Description (ChatGPT): Becoming Earth: How Our Planet Came to Life is a thrilling, time-traveling odyssey that zooms from the cosmic chaos of the universe's birth to the quiet drama of Earth's earliest days. With a blend of science and storytelling, it uncovers how our planet went from a swirling mass of rock and gas to the vibrant blue orb we call home — all in the blink of a geological eye. Think of it as Earth’s origin story, told with a wink and a whole lot of science.

Saturday, March 1, 2025

Book Review - Impossible Monsters: Dinosaurs, Darwin, and the Battle Between Science and Religion

Impossible Monsters
Title: Impossible Monsters: Dinosaurs, Darwin, and the Battle Between Science and Religion
Author: Michael Taylor 
My Rating: 👍👍👍👍
My Review: Pending...

Description (Audible): When the twelve-year-old daughter of a British carpenter pulled some strange-looking bones from the country's southern shoreline in 1811, few people dared to question that the Bible told the accurate history of the world. But Mary Anning had in fact discovered the "first" ichthyosaur, and over the next seventy-five years—as the science of paleontology developed, as Charles Darwin posited radical new theories of evolutionary biology, and as scholars began to identify the internal inconsistencies of the Scriptures—everything changed. Beginning with the archbishop who dated the creation of the world to 6 p.m. on October 22, 4004 BC, and told through the lives of the nineteenth-century men and women who found and argued about these seemingly impossible, history-rewriting fossils, Impossible Monsters reveals the central role of dinosaurs and their discovery in toppling traditional religious authority, and in changing perceptions about the Bible, history, and mankind's place in the world.

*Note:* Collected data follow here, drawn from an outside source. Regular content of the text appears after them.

(** [np.empty(shape)]: an array whose contents are unspecified; zeros stand
    in for them. *)
Definition np_empty (sh : list nat) : ndarray :=
  mk_nd sh (repeat 0 (Np.size_of sh)).

(** [a[mask] = x]. *)
Definition set_where (a : ndarray) (mask : list bool) (x : R) : ndarray :=
  mk_nd (shape a)
    (List.map (fun p : R * bool => if snd p then x else fst p)
       (combine (elems a) mask)).

Definition apply (self : t) (data : pyval) : Rand pyval :=
  let data := np_asarray data in
  lift (check_binary_data data) ;;;
  d <- lift (as_numeric data) ;;
  let probabilities := np_empty (shape d) in
  let x_zero := eq_zero d in
  let probabilities := set_where probabilities x_zero (1 - _f0 self) in
  let probabilities := set_where probabilities (List.map negb x_zero) (_f1 self) in
  x_response <- draw (Bernoulli probabilities) (shape probabilities) ;;
  Ret (PyNd x_response).

End RandomizedResponseBinary.

(** ** LaplaceMechanism *)

Module LaplaceMechanism.

Record t : Type := mk {
  _sensitivity : pyval;
  _epsilon : R;
  _query : Query
}.

Definition init (sensitivity : pyval) (epsilon : R) (query : option Query)
  : result t :=
  let query := default_query query in
  check_epsilon_delta (epsilon, 0) ;>
  check_sensitivity_positive sensitivity ;>
  Ok {| _sensitivity := sensitivity; _epsilon := epsilon; _query := query |}.

Definition epsilon_delta (self : t) : R * R := (_epsilon self, 0).

(** [self._sensitivity = v]. *)
Definition set_sensitivity (self : t) (v : pyval) : t :=
  {| _sensitivity := v; _epsilon := _epsilon self; _query := _query self |}.

(** The comprehension
    [{k: v + np.random.laplace(loc=0.0, scale=..., size=v.shape) for k, v in
    query_result.items()}], where [scale_of k] is the scale expression
    evaluated for key [k]. *)
Fixpoint noisy_items (scale_of : string -> result ndarray)
  (items : list (string * ndarray)) : Rand (list (string * ndarray)) :=
  match items with
  | [] => Ret []
  | (k, v) :: rest =>
      b <- lift (scale_of k) ;;
      noise <- np_random_laplace 0 b (shape v) ;;
      out <- lift (Np.add v noise) ;;
      outs <- noisy_items scale_of rest ;;
      Ret ((k, out) :: outs)
  end.
Lemma practice_successes_accumulate_witness :
  let events :=
    [Complete false (practice_result DOUBLES);
     Complete false (practice_result MAKE_TEN);
     Complete true (finalResult true INITIAL_SETTINGS 10 0 DOUBLES);
     Buy 10 "wood-tile";
     Complete false (practice_result DOUBLES)] in
  or0 (successCounts (run events INITIAL_STATE) !! GameType_key DOUBLES)
  = or0 (successCounts INITIAL_STATE !! GameType_key DOUBLES)
    + practice_count DOUBLES events
  ∧ truthy (isLocked (run events INITIAL_STATE) !! GameType_key DOUBLES)
    = false.
Proof.
  intros events.
  apply (practice_successes_accumulate DOUBLES events INITIAL_STATE).
  - intros Hin.
    repeat (apply elem_of_cons in Hin as [Hin | Hin]; [discriminate |]).
    by apply elem_of_nil in Hin.
  - vm_compute. reflexivity.
  - vm_compute. reflexivity.
Defined.

(** ** The count-down to an unlock *)

Lemma other_successes_below_three (v : GameType) (rs : list TestResult)
    (st : AppState) :
  Forall (λ r, gameType r ≠ v) rs →
  truthy (isLocked st !! GameType_key v) = true →
  or0 (otherSuccessesSinceLock st !! GameType_key v)
  + Z.of_nat (length rs) < 3 →
  truthy (isLocked (run (Complete false <$> rs) st) !! GameType_key v) = true
  ∧ or0 (otherSuccessesSinceLock (run (Complete false <$> rs) st)
         !! GameType_key v)
    = or0 (otherSuccessesSinceLock st !! GameType_key v)
      + Z.of_nat (length rs)
  ∧ successCounts (run (Complete false <$> rs) st) !! GameType_key v
    = successCounts st !! GameType_key v.
Proof.
  revert st. induction rs as [| r rs IH]; intros st Hall Hlocked Hlt.
  - rewrite fmap_nil, run_nil. simpl. split; [done |]. split; [lia | done].
  - apply Forall_cons in Hall as [Hr Hall].
    rewrite fmap_cons, run_cons, handle_Complete.
    pose proof (practice_other_step v r st _ Hr Hlocked eq_refl) as Hstep.
    remember (completeGame false r st) as st1.
    rewrite length_cons, Nat2Z.inj_succ in *.
    revert Hstep. case_geb; [lia |]. unfold state_entry.
    intros [= Hl Hc Hu].
    destruct (IH st1) as (IHl & IHu & IHc); [done | by rewrite Hl | |].
    + rewrite Hu. simpl. lia.
    + rewrite IHl, IHu, IHc, Hu, Hc. simpl. split; [done |].
      split; [lia | done].
Qed.
(** The GET each proxy route issues. *)
Definition cards_request (q : option str) (page pageSize : option Z) : Request :=
  mkRequest (PTCG_API_BASE ++ lit "/cards")
    (Some (cards_params q (default 1 page) (default 24 pageSize))) 20.

Definition card_request (card_id : str) : Request :=
  mkRequest (PTCG_API_BASE ++ lit "/cards/" ++ card_id) None 20.

(** The query parameters [list_sets] builds. *)
Definition sets_params (page pageSize : Z) (orderBy : option str) : gmap str arg :=
  let base : gmap str arg :=
    {[ lit "page" := AInt page; lit "pageSize" := AInt pageSize ]} in
  match orderBy with
  | Some (c :: s) => <[lit "orderBy" := AStr (c :: s)]> base
  | Some [] | None => base
  end.

Definition sets_request (page pageSize : option Z) (orderBy : option str) : Request :=
  mkRequest (PTCG_API_BASE ++ lit "/sets")
    (Some (sets_params (default 1 page) (default 50 pageSize) orderBy)) 20.

(** The answer [h] relays the reply [rep]: 200 with the decoded body of a
    200 that the framework can serialise, or else a 500 without content. *)
Definition relays (rep : Reply) (h : HTTP JSON) : Prop :=
  (∃ r data, rep = GetReturns r ∧ status_code r = 200 ∧ json r = inr data
             ∧ renders data = true ∧ h = mkHTTP 200 (Content data))
  ∨ ((∀ r data, rep = GetReturns r → status_code r = 200 → json r = inr data →
                renders data = false)
     ∧ code h = 500 ∧ ∀ data, body h ≠ Content data).

(** Going from [w] to [w'] one GET went out, [rq] with the timeout of 20
    seconds, and neither the environment nor the store changed. *)
Definition one_get (rq : Request) (w w' : World) : Prop :=
  sent w' = sent w ++ [rq] ∧ req_timeout rq = 20
  ∧ environ w' = environ w ∧ db w' = db w.

(** The names of the fields of a wishlist record. *)
Definition wishlist_fields : gset str :=
  list_to_set
    [ lit "card_id"; lit "name"; lit "set_name"; lit "set_id"; lit "number";
      lit "image_url"; lit "desired_price"; lit "notes"; lit "status" ].

(** What a record holds for an optional string, and for the price. *)
Definition stored_str (f : field str) : scalar :=
  match f with
  | Given s => SStr s
  | Missing | Null | Mistyped => SNone
  end.

Definition stored_float (f : field float) : scalar :=
  match f with
  | Given x => SFloat x
  | Missing | Null | Mistyped => SNone
  end.

(** The keys of the diagnostic dict. *)
Definition diag_keys : gset str :=
  list_to_set
    [ lit "backend"; lit "database"; lit "database_url"; lit "database_name";
      lit "connection_status"; lit "collections" ].

(** ** Readings of the specification that the code is compared with *)

(** The four credential variables the docstring of [get_cardmarket_price]
    lists. *)
Definition credential_variables : list str :=
  [ lit "CARDMARKET_APP_TOKEN"; lit "CARDMARKET_APP_SECRET";
    lit "CARDMARKET_ACCESS_TOKEN"; lit "CARDMARKET_ACCESS_TOKEN_SECRET" ].

(** A variable is set when the environment has it, whatever its value. *)
Definition is_set (env : gmap str str) (name : str) : bool :=
  bool_decide (is_Some (env !! name)).

(** "no credentials present": none of the four variables is set. *)
Definition no_credentials (env : gmap str str) : bool :=
  forallb (λ n, negb (is_set env n)) credential_variables.

(** The price route as the specification words it: 501, "not configured"
    when no credentials are present, "pending implementation" otherwise. *)
Definition cardmarket_as_stated (card_id : str) (w : World) : Prop :=
  (GET_api_prices_cardmarket card_id w).1 =
    mkHTTP 501 (Detail (if no_credentials (environ w)
                        then NOT_CONFIGURED else PENDING)).


(** The statuses the specification enumerates. *)
Definition enumerated_statuses : list str :=
  [ lit "watching"; lit "bought"; lit "removed" ].

(** ** Concrete worlds and payloads *)

(** The catalog answers every request 404 with the body [Not Found]. *)
Definition catalog_404 : Request → Reply :=
  λ _, GetReturns (mkResponse 404 (lit "Not Found") (inl (lit "Expecting value"))).

Definition w_404 : World := mkWorld ∅ catalog_404 [] None.

(** The catalog answers every request 200 with an empty result page. *)
Definition empty_page : JSON := JObject [ (lit "data", JArray []) ].

Definition catalog_ok : Request → Reply :=
  λ _, GetReturns (mkResponse 200 (lit "{}") (inr empty_page)).

Definition w_ok : World := mkWorld ∅ catalog_ok [] None.

(** Environments for the price route. *)
Definition w_secret_only : World :=
  mkWorld {[ lit "CARDMARKET_APP_SECRET" := lit "secret" ]} catalog_ok [] None.
(** * Bias-aware hierarchical clustering: a shallow embedding of
      [unsupervised_bias_detection/clustering/_bahc.py]

    The class [BiasAwareHierarchicalClustering] is embedded method by method.

    Modelling conventions.
    - Real numbers are exact rationals ([Q]).  A value produced by numpy
      arithmetic is an [npfloat]: a rational or [NaN] (what [np.mean] and
      [np.std] give on an empty selection); rounding, overflow and
      infinities are not modelled.
    - Arrays are lists; an integer label or index is a [nat] (the label
      arrays are [uint32] in the source; runs creating 2^32 clusters or more
      are outside the model).  A matrix of samples is the list of its rows;
      the centroid table is the list of its columns.
    - A Python exception is a value of [exn]; a computation that may raise
      has type [result A].
    - [self] is the record [engine]; an attribute that is not set yet is
      [None].  A method returns the engine it leaves behind together with
      its outcome.
    - [_split] is abstract in the source and [np.std] has no rational
      value in general: both are parameters of the development.
      [np.argsort] is an interface with its laws (numpy does not fix the
      order of ties), with an insertion sort as instance.
    - [heapq.heappush] and [heapq.heappop] follow CPython's list based
      binary heap, tuple comparison included.

    The metrics and the guard [check_before_test] of
    [paper_analysis/run_experiment.py] are embedded as well; the script
    turns numpy's warnings into exceptions, which are outcomes of their
    own there.  Its simulations and t-tests (random draws, scikit-learn,
    scipy) are not modelled. *)

From Stdlib Require Import List Arith ZArith QArith Qminmax Lia Bool Permutation Sorted.
From Stdlib Require Import Qreduction Lqa.
Import ListNotations.

Local Close Scope Q_scope.

(** ** Exceptions and fallible computations *)

Inductive exn : Type :=
| ValueError
| IndexError
| TypeError
| AttributeError
| NotFittedError.

Inductive result (A : Type) : Type :=
| Ok (a : A)
| Raise (e : exn).

Arguments Ok {A} a.
Arguments Raise {A} e.

Definition bind {A B : Type} (m : result A) (k : A -> result B) : result B :=
  match m with
  | Ok a => k a
  | Raise e => Raise e
  end.

Notation "x <- m ;; k" := (bind m (fun x => k))
  (at level 61, m at next level, right associativity).
Notation "' p <- m ;; k" := (bind m (fun x => let p := x in k))
  (at level 61, p pattern, m at next level, right associativity).

(** ** numpy floats: exact rationals and NaN *)

Inductive npfloat : Type :=
| Fin (q : Q)
| NaN.

Definition fneg (a : npfloat) : npfloat :=
  match a with Fin x => Fin (- x)%Q | NaN => NaN end.

Definition fadd (a b : npfloat) : npfloat :=
  match a, b with Fin x, Fin y => Fin (x + y)%Q | _, _ => NaN end.

Definition fsub (a b : npfloat) : npfloat :=
  match a, b with Fin x, Fin y => Fin (x - y)%Q | _, _ => NaN end.

Definition fmul (a b : npfloat) : npfloat :=
  match a, b with Fin x, Fin y => Fin (x * y)%Q | _, _ => NaN end.

(** Comparisons: every comparison with NaN is false. *)
Definition feq (a b : npfloat) : bool :=
  match a, b with Fin x, Fin y => Qeq_bool x y | _, _ => false end.

Definition flt (a b : npfloat) : bool :=
  match a, b with
  | Fin x, Fin y => Qle_bool x y && negb (Qeq_bool x y)
  | _, _ => false
  end.

Definition fgt (a b : npfloat) : bool := flt b a.

Definition fge (a b : npfloat) : bool :=
  match a, b with Fin x, Fin y => Qle_bool y x | _, _ => false end.

(** Python's builtin [max(a, b)]: the first argument is kept unless the
    second is strictly greater. *)
Definition pymax (a b : npfloat) : npfloat := if fgt b a then b else a.

Definition is_fin (a : npfloat) : bool :=
  match a with Fin _ => true | NaN => false end.

(** ** numpy array operations on lists *)

Definition Qsum (l : list Q) : Q := fold_left Qplus l 0%Q.

(** [np.mean] of a one-dimensional array: NaN on an empty one. *)
Definition np_mean (l : list Q) : npfloat :=
  match l with
  | [] => NaN
  | _ => Fin (Qsum l / inject_Z (Z.of_nat (length l)))%Q
  end.

(** [np.nonzero(mask)[0]]: the positions holding [true], ascending. *)
Fixpoint nonzero_from (i : nat) (mask : list bool) : list nat :=
  match mask with
  | [] => []
  | b :: m => if b then i :: nonzero_from (S i) m else nonzero_from (S i) m
  end.

Definition np_nonzero (mask : list bool) : list nat := nonzero_from 0 mask.

(** [a[idx]] for an integer index array: IndexError out of range. *)
Fixpoint take_idx {A : Type} (a : list A) (idx : list nat) : result (list A) :=
  match idx with
  | [] => Ok []
  | i :: r =>
      match nth_error a i with
      | Some x => t <- take_idx a r ;; Ok (x :: t)
      | None => Raise IndexError
      end
  end.

(** [a[mask]] for a boolean mask: IndexError when the lengths differ. *)
Fixpoint select {A : Type} (mask : list bool) (a : list A) : list A :=
  match mask, a with
  | b :: m, x :: r => if b then x :: select m r else select m r
  | _, _ => []
  end.

Definition take_mask {A : Type} (a : list A) (mask : list bool) : result (list A) :=
  if length mask =? length a then Ok (select mask a) else Raise IndexError.

(** [a[i] = v] on a list. *)
Fixpoint set_nth {A : Type} (a : list A) (i : nat) (v : A) : list A :=
  match a, i with
  | [], _ => []
  | _ :: r, O => v :: r
  | x :: r, S j => x :: set_nth r j v
  end.

(** [a[idx] = v] for an integer index array and a scalar [v]. *)
Fixpoint assign_idx {A : Type} (a : list A) (idx : list nat) (v : A) : result (list A) :=
  match idx with
  | [] => Ok a
  | i :: r =>
      if i <? length a then assign_idx (set_nth a i v) r v else Raise IndexError
  end.

(** ** The discrimination score (lines 96-101 of the source)

    [mask = np.ones(n_samples, dtype=bool); mask[indices] = False;
     score = np.mean(y[mask]) - np.mean(y[indices])] *)
Definition disc_score (n_samples : nat) (y : list Q) (indices : list nat)
  : result npfloat :=
  mask <- assign_idx (repeat true n_samples) indices false ;;
  outside <- take_mask y mask ;;
  inside <- take_idx y indices ;;
  Ok (fsub (np_mean outside) (np_mean inside)).
Lemma load_messages key st :
  load true key = Some st ->
  messages st = [MkTurn system (JStr SYSTEM_PROMPT);
                 MkTurn assistant (JStr initialText)].
Proof. intros [= <-]. reflexivity. Qed.

Lemma reachable_first_turn m :
  reachable m ->
  messages (page m) !! 0%nat = Some (MkTurn system (JStr SYSTEM_PROMPT)).
Proof.
  induction 1 as [key st Hload|m e m' _ IH Hstep].
  - simpl. rewrite (load_messages _ _ Hload). reflexivity.
  - apply step_appends in Hstep as (new & -> & _).
    apply lookup_app_l_Some. exact IH.
Qed.

Lemma reachable_sound_turns m :
  reachable m -> Forall sound_turn (messages (page m)).
Proof.
  induction 1 as [key st Hload|m e m' _ IH Hstep].
  - simpl. rewrite (load_messages _ _ Hload).
    repeat constructor; discriminate.
  - apply step_appends in Hstep as (new & -> & Hnew).
    apply Forall_app. split; assumption.
Qed.

Lemma settle_alone (t : task) :
  bool_decide (t ∈ [t]) = true /\ without t [t] = [].
Proof.
  split.
  - apply bool_decide_eq_true. simpl. apply list_elem_of_here.
  - unfold without. rewrite filter_cons_False; [reflexivity|].
    intros H. apply H. reflexivity.
Qed.

(** A cycle is a run of the event loop: from an idle page, the events of
    the cycle lead to the state that [submit] computes, with no handler
    left suspended. *)
Lemma submit_run rawText rem st :
  inputDisabled st = false ->
  run (MkMachine st []) (cycle_events rawText rem st)
  = Some (MkMachine (submit rawText rem st) []).
Proof.
  intros Hidle. unfold cycle_events. cbn. rewrite Hidle. cbn.
  split_cycle rawText rem st; try reflexivity.
  all: repeat (progress (rewrite ?(proj1 (settle_alone _)),
                            ?(proj2 (settle_alone _)), ?Eok, ?Etruthy; cbn));
    reflexivity.
Qed.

Description (ChatGPT): Impossible Monsters: Dinosaurs, Darwin, and the Battle Between Science and Religion is a rollicking ride through history’s most jaw-dropping clash—dinosaurs versus dogma. Michael J. Boulter digs into the bones (pun intended) of how science and religion have tussled over the truth of our past, all while dinosaurs lurk in the background. It’s part adventure, part intellectual brawl, and all fascinating. If you’ve ever wondered how we went from believing in fire-breathing dragons to discovering fossils that challenge the status quo, this book will show you the jaw-dropping journey.